**What the task requires:** Give the lines below again exactly, starting with the line that holds "Definition product (k" and going on through the line that holds "let experience' := Int.add".

**Data in this exercise:**
(** * Stellar Homestead: the simulation engine of [homestead.cpp]

    A shallow embedding of the resource ledger ([class Resource]), the
    producers ([Building] and its four subclasses, [Colonist]), the event
    catalog ([Event], [SolarStorm], [TradeShip], [MeteorShower]), the phase
    state machine ([GameState]) and the engine ([GameEngine]), followed by
    the properties of the engine.

    Conventions.
    - A C++ [int] is a [Z] and every arithmetic operation on it is reduced
      to the 32-bit two's-complement range ([Int.wrap]).  Statements that
      speak of exact sums assume that the operation stays in range.
    - [std::map<std::string,int>] is a [gmap string Z]; a range-based [for]
      over it visits the entries by increasing key ([entries]).
    - A method that mutates its object returns the new object; a method
      that can throw returns a [result].
    - Console output is not part of the state.  The values read from
      [std::cin] and the number drawn from the random generator are inputs
      of the step function ([Input]). *)

From Stdlib Require Import ZArith Lia.
From stdpp Require Import base tactics option list strings gmap fin_maps sorting.

Local Open Scope Z_scope.

(** ** C++ [int] arithmetic *)

Module Int.

Definition min_int : Z := -2147483648.
Definition max_int : Z := 2147483647.

Definition in_range (z : Z) : Prop := min_int <= z <= max_int.

Definition wrap (z : Z) : Z := (z + 2147483648) mod 4294967296 - 2147483648.

Definition add (a b : Z) : Z := wrap (a + b).
Definition sub (a b : Z) : Z := wrap (a - b).
Definition mul (a b : Z) : Z := wrap (a * b).
(* [a / b] on ints truncates toward zero. *)
Definition div (a b : Z) : Z := wrap (Z.quot a b).
(* [std::min], [std::max] *)
Definition min (a b : Z) : Z := if b <? a then b else a.
Definition max (a b : Z) : Z := if a <? b then b else a.

End Int.

(** ** Exceptions *)

Inductive exn : Type :=
  | ResourceError (what : string)
  | GameStateError (what : string)
  | ColonistError (what : string).

Definition ResourceException (msg : string) : exn :=
  ResourceError ("Resource Error: " +:+ msg).
Definition GameStateException (msg : string) : exn :=
  GameStateError ("Game State Error: " +:+ msg).
Definition ColonistException (msg : string) : exn :=
  ColonistError ("Colonist Error: " +:+ msg).

Inductive result (A : Type) : Type :=
  | Ok (a : A)
  | Throw (e : exn).
Arguments Ok {A} a.
Arguments Throw {A} e.

(** ** [class Resource] *)

Abbreviation Resource := (gmap string Z).

Module Res.

(* Key order of [std::map<std::string,int>]. *)
Definition key_le (p q : string * Z) : Prop := String.le p.1 q.1.

#[global] Instance key_le_dec p q : Decision (key_le p q).
Proof. unfold key_le, String.le. apply _. Defined.

(* The entries in the order a range-based [for] visits them. *)
Definition entries (r : Resource) : list (string * Z) :=
  merge_sort key_le (map_to_list r).

(* The quantity stored under [k]; a key [operator[]] has to create starts at 0. *)
Definition qty (r : Resource) (k : string) : Z := default 0 (r !! k).

(* [Resource()] *)
Definition new : Resource :=
  <["oxygen" := 100]> (<["materials" := 50]> (<["energy" := 100]> (<["food" := 100]> ∅))).

(* [int& operator[](k)] used as an rvalue: the key is created when absent. *)
Definition touch (k : string) (r : Resource) : Resource := <[k := qty r k]> r.

(* [r[k] = v] *)
Definition set (k : string) (v : Z) (r : Resource) : Resource := <[k := v]> r.

(* [r[k] += v] *)
Definition incr (k : string) (v : Z) (r : Resource) : Resource :=
  <[k := Int.add (qty r k) v]> r.

(* [const int& operator[](k) const] *)
Definition at_const (r : Resource) (k : string) : result Z :=
  match r !! k with
  | Some v => Ok v
  | None => Throw (ResourceException ("Unknown resource type: " +:+ k))
  end.

(* The loop of [operator+] over the entries of [other]. *)
Fixpoint add_loop (result : Resource) (es : list (string * Z)) : Resource :=
  match es with
  | [] => result
  | (k, v) :: es' => add_loop (<[k := Int.add (qty result k) v]> result) es'
  end.

(* [Resource operator+(const Resource& other) const] *)
Definition add (this other : Resource) : Resource :=
  add_loop this (entries other).

(* The loop of [operator-] over the entries of [other]. *)
Fixpoint sub_loop (res : Resource) (es : list (string * Z)) : result Resource :=
  match es with
  | [] => Ok res
  | (k, v) :: es' =>
      let res' := <[k := Int.sub (qty res k) v]> res in
      if qty res' k <? 0
      then Throw (ResourceException ("Insufficient " +:+ k))
      else sub_loop res' es'
  end.

(* [Resource operator-(const Resource& other) const] *)
Definition sub (this other : Resource) : result Resource :=
  sub_loop this (entries other).

(* [Resource& operator+=(const Resource& other)] *)
Definition add_assign (this other : Resource) : Resource := add this other.

(* [Resource& operator-=(const Resource& other)]: the object after the
   call, and the exception that left it when [operator-] threw. *)
Definition sub_assign (this other : Resource) : Resource * option exn :=
  match sub this other with
  | Ok r => (r, None)
  | Throw e => (this, Some e)
  end.

(* The loop of [canAfford] over the entries of [cost]. *)
Fixpoint afford_loop (this : Resource) (es : list (string * Z)) : bool :=
  match es with
  | [] => true
  | (k, v) :: es' =>
      match this !! k with
      | None => false
      | Some have => if have <? v then false else afford_loop this es'
      end
  end.

(* [bool canAfford(const Resource& cost) const] *)
Definition canAfford (this cost : Resource) : bool :=
  afford_loop this (entries cost).

(* [void loadFromFile(std::ifstream& file)], for the pairs of type and
   amount the file lists after their count: the map is cleared and filled
   with them. *)
Definition loadFromFile (file : list (string * Z)) (this : Resource) : Resource :=
  foldl (λ resources p, <[p.1 := p.2]> resources) ∅ file.

End Res.

(** ** [class Building] and its subclasses *)

Module Building.

(* The dynamic class of a building. *)
Inductive Kind : Type := SolarPanel | Greenhouse | OxygenGenerator | MaterialFactory.

Record t : Type := mk {
  kind : Kind;
  name : string;
  cost : Resource;
  production : Resource;
  level : Z;
  operational : bool
}.

Definition with_cost (f : Resource -> Resource) (b : t) : t :=
  mk (kind b) (name b) (f (cost b)) (production b) (level b) (operational b).
Definition with_production (f : Resource -> Resource) (b : t) : t :=
  mk (kind b) (name b) (cost b) (f (production b)) (level b) (operational b).

(* [Building(buildingName)]: [cost] and [production] are [Resource()]. *)
Definition new (k : Kind) (buildingName : string) : t :=
  mk k buildingName Res.new Res.new 1 true.

Definition newSolarPanel : t :=
  with_production (Res.set "energy" 15)
    (with_cost (Res.set "materials" 20) (new SolarPanel "Solar Panel")).

Definition newGreenhouse : t :=
  with_production (Res.set "food" 20)
    (with_cost (Res.set "energy" 10)
      (with_cost (Res.set "materials" 30) (new Greenhouse "Greenhouse"))).

Definition newOxygenGenerator : t :=
  with_production (Res.set "oxygen" 10)
    (with_cost (Res.set "energy" 15)
      (with_cost (Res.set "materials" 25) (new OxygenGenerator "Oxygen Generator"))).

Definition newMaterialFactory : t :=
  with_production (Res.set "materials" 8)
    (with_cost (Res.set "energy" 20)
      (with_cost (Res.set "materials" 40) (new MaterialFactory "Material Factory"))).

(* The resource kind a subclass names in [produce]. *)
Definition product (k : Kind) : string :=
  match k with
  | SolarPanel => "energy"
  | Greenhouse => "food"
  | OxygenGenerator => "oxygen"
  | MaterialFactory => "materials"
  end.

(* The body the four overrides of [produce] share, for the key [key]:
     if(!operational) return Resource();
     Resource output;
     output[key] = production[key] * level;
     return output;
   [production[key]] goes through the non-const [operator[]]. *)
Definition produce_key (key : string) (b : t) : Resource * t :=
  if negb (operational b) then (Res.new, b)
  else
    (Res.set key (Int.mul (Res.qty (production b) key) (level b)) Res.new,
     with_production (Res.touch key) b).

(* [Resource produce()], dispatched on the dynamic class. *)
Definition produce (b : t) : Resource * t :=
  match kind b with
  | SolarPanel => produce_key "energy" b
  | Greenhouse => produce_key "food" b
  | OxygenGenerator => produce_key "oxygen" b
  | MaterialFactory => produce_key "materials" b
  end.

(* [void upgrade()] *)
Definition upgrade (b : t) : t :=
  with_production (Res.incr "materials" 5)
    (mk (kind b) (name b) (cost b) (production b) (Int.add (level b) 1) (operational b)).

Definition getCost (b : t) : Resource := cost b.
Definition isOperational (b : t) : bool := operational b.
Definition setOperational (status : bool) (b : t) : t :=
  mk (kind b) (name b) (cost b) (production b) (level b) status.

End Building.

(** ** [class Colonist] *)

Module Colonist.

Record t : Type := mk {
  name : string;
  specialization : string;
  experience : Z;
  health : Z;
  assigned : bool
}.

(* [Colonist(colonistName, spec)] *)
Definition new (colonistName spec : string) : t := mk colonistName spec 0 100 false.

(* [Resource work()]: the output and the colonist after the call. *)
Definition work (c : t) : result (Resource * t) :=
  if health c <? 50 then Throw (ColonistException (name c +:+ " is too sick to work"))
  else
    let experience' := Int.add (experience c) 1 in
    let c' := mk (name c) (specialization c) experience' (health c) (assigned c) in
    let output :=
      if String.eqb (specialization c) "Engineer" then
        Res.set "materials" (Int.add 5 (Int.div experience' 10)) Res.new
      else if String.eqb (specialization c) "Scientist" then
        Res.set "oxygen" (Int.add 2 (Int.div experience' 20))
          (Res.set "energy" (Int.add 3 (Int.div experience' 15)) Res.new)
      else if String.eqb (specialization c) "Farmer" then
        Res.set "food" (Int.add 8 (Int.div experience' 8)) Res.new
      else
        Res.set "food" 2 (Res.set "materials" 2 Res.new) in
    Ok (output, c').

(* [void rest()] *)
Definition rest (c : t) : t :=
  mk (name c) (specialization c) (experience c) (Int.min 100 (Int.add (health c) 10)) false.

Definition setAssigned (status : bool) (c : t) : t :=
  mk (name c) (specialization c) (experience c) (health c) status.

(* [void takeDamage(int damage)]: the health is updated before the throw. *)
Definition takeDamage (damage : Z) (c : t) : t * option exn :=
  let health' := Int.max 0 (Int.sub (health c) damage) in
  let c' := mk (name c) (specialization c) (experience c) health' (assigned c) in
  if health' =? 0 then (c', Some (ColonistException (name c +:+ " has died")))
  else (c', None).

End Colonist.

(** ** [class Event] and its subclasses *)

Module Event.

(* The dynamic class of an event. *)
Inductive Kind : Type := SolarStorm | TradeShip | MeteorShower.

Record t : Type := mk {
  kind : Kind;
  name : string;
  description : string;
  resourceEffect : Resource;
  probability : Z
}.

(* [Event(eventName, desc, prob)]: [resourceEffect] is [Resource()]. *)
Definition new (k : Kind) (eventName desc : string) (prob : Z) : t :=
  mk k eventName desc Res.new prob.

(* [void setResourceEffect(resource, amount)] *)
Definition setResourceEffect (resource : string) (amount : Z) (e : t) : t :=
  mk (kind e) (name e) (description e) (Res.set resource amount (resourceEffect e))
     (probability e).

Definition newSolarStorm : t :=
  setResourceEffect "energy" (-30)
    (new SolarStorm "Solar Storm" "A solar storm damages energy systems!" 15).

Definition newTradeShip : t :=
  setResourceEffect "food" 15
    (setResourceEffect "materials" 20
      (new TradeShip "Trade Ship Arrival" "A trade ship offers resources!" 25)).

Definition newMeteorShower : t :=
  setResourceEffect "oxygen" (-10)
    (setResourceEffect "materials" 30
      (new MeteorShower "Meteor Shower"
         "Meteors provide rare materials but damage buildings!" 10)).

Definition getProbability (e : t) : Z := probability e.

(* [Event::execute]: [resources += resourceEffect] inside a [try]; the
   [catch] is never entered because [operator+] has no [throw]. *)
Definition execute_base (e : t) (resources : Resource) : Resource :=
  Res.add_assign resources (resourceEffect e).

(* The loop of [SolarStorm::execute] over the roster, with its [break]. *)
Fixpoint repair_loop (colonists : list Colonist.t) (resources : Resource) : Resource :=
  match colonists with
  | [] => resources
  | c :: cs =>
      if String.eqb (Colonist.specialization c) "Engineer"
      then Res.incr "energy" 10 resources
      else repair_loop cs resources
  end.

(* [virtual void execute(resources, colonists)], dispatched on the dynamic
   class; only [SolarStorm] overrides it. *)
Definition execute (e : t) (resources : Resource) (colonists : list Colonist.t) : Resource :=
  match kind e with
  | SolarStorm => repair_loop colonists (execute_base e resources)
  | TradeShip | MeteorShower => execute_base e resources
  end.

End Event.

(** ** [enum class GamePhase] and [class GameState] *)

Inductive GamePhase : Type := SETUP | PRODUCTION | EVENT | MANAGEMENT | END.

Module GameState.

Record t : Type := mk {
  currentPhase : GamePhase;
  turn : Z;
  colonistCount : Z;
  gameRunning : bool
}.

(* [GameState()] *)
Definition new : t := mk SETUP 1 0 true.

(* [void nextPhase()] *)
Definition nextPhase (g : t) : t :=
  match currentPhase g with
  | SETUP => mk PRODUCTION (turn g) (colonistCount g) (gameRunning g)
  | PRODUCTION => mk EVENT (turn g) (colonistCount g) (gameRunning g)
  | EVENT => mk MANAGEMENT (turn g) (colonistCount g) (gameRunning g)
  | MANAGEMENT => mk PRODUCTION (Int.add (turn g) 1) (colonistCount g) (gameRunning g)
  | END => mk END (turn g) (colonistCount g) false
  end.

**Result of this exercise:**
Definition product (k : Kind) : string :=
  match k with
  | SolarPanel => "energy"
  | Greenhouse => "food"
  | OxygenGenerator => "oxygen"
  | MaterialFactory => "materials"
  end.

(* The body the four overrides of [produce] share, for the key [key]:
     if(!operational) return Resource();
     Resource output;
     output[key] = production[key] * level;
     return output;
   [production[key]] goes through the non-const [operator[]]. *)
Definition produce_key (key : string) (b : t) : Resource * t :=
  if negb (operational b) then (Res.new, b)
  else
    (Res.set key (Int.mul (Res.qty (production b) key) (level b)) Res.new,
     with_production (Res.touch key) b).

(* [Resource produce()], dispatched on the dynamic class. *)
Definition produce (b : t) : Resource * t :=
  match kind b with
  | SolarPanel => produce_key "energy" b
  | Greenhouse => produce_key "food" b
  | OxygenGenerator => produce_key "oxygen" b
  | MaterialFactory => produce_key "materials" b
  end.

(* [void upgrade()] *)
Definition upgrade (b : t) : t :=
  with_production (Res.incr "materials" 5)
    (mk (kind b) (name b) (cost b) (production b) (Int.add (level b) 1) (operational b)).

Definition getCost (b : t) : Resource := cost b.
Definition isOperational (b : t) : bool := operational b.
Definition setOperational (status : bool) (b : t) : t :=
  mk (kind b) (name b) (cost b) (production b) (level b) status.

End Building.

(** ** [class Colonist] *)

Module Colonist.

Record t : Type := mk {
  name : string;
  specialization : string;
  experience : Z;
  health : Z;
  assigned : bool
}.

(* [Colonist(colonistName, spec)] *)
Definition new (colonistName spec : string) : t := mk colonistName spec 0 100 false.

(* [Resource work()]: the output and the colonist after the call. *)
Definition work (c : t) : result (Resource * t) :=
  if health c <? 50 then Throw (ColonistException (name c +:+ " is too sick to work"))
  else
    let experience' := Int.add (experience c) 1 in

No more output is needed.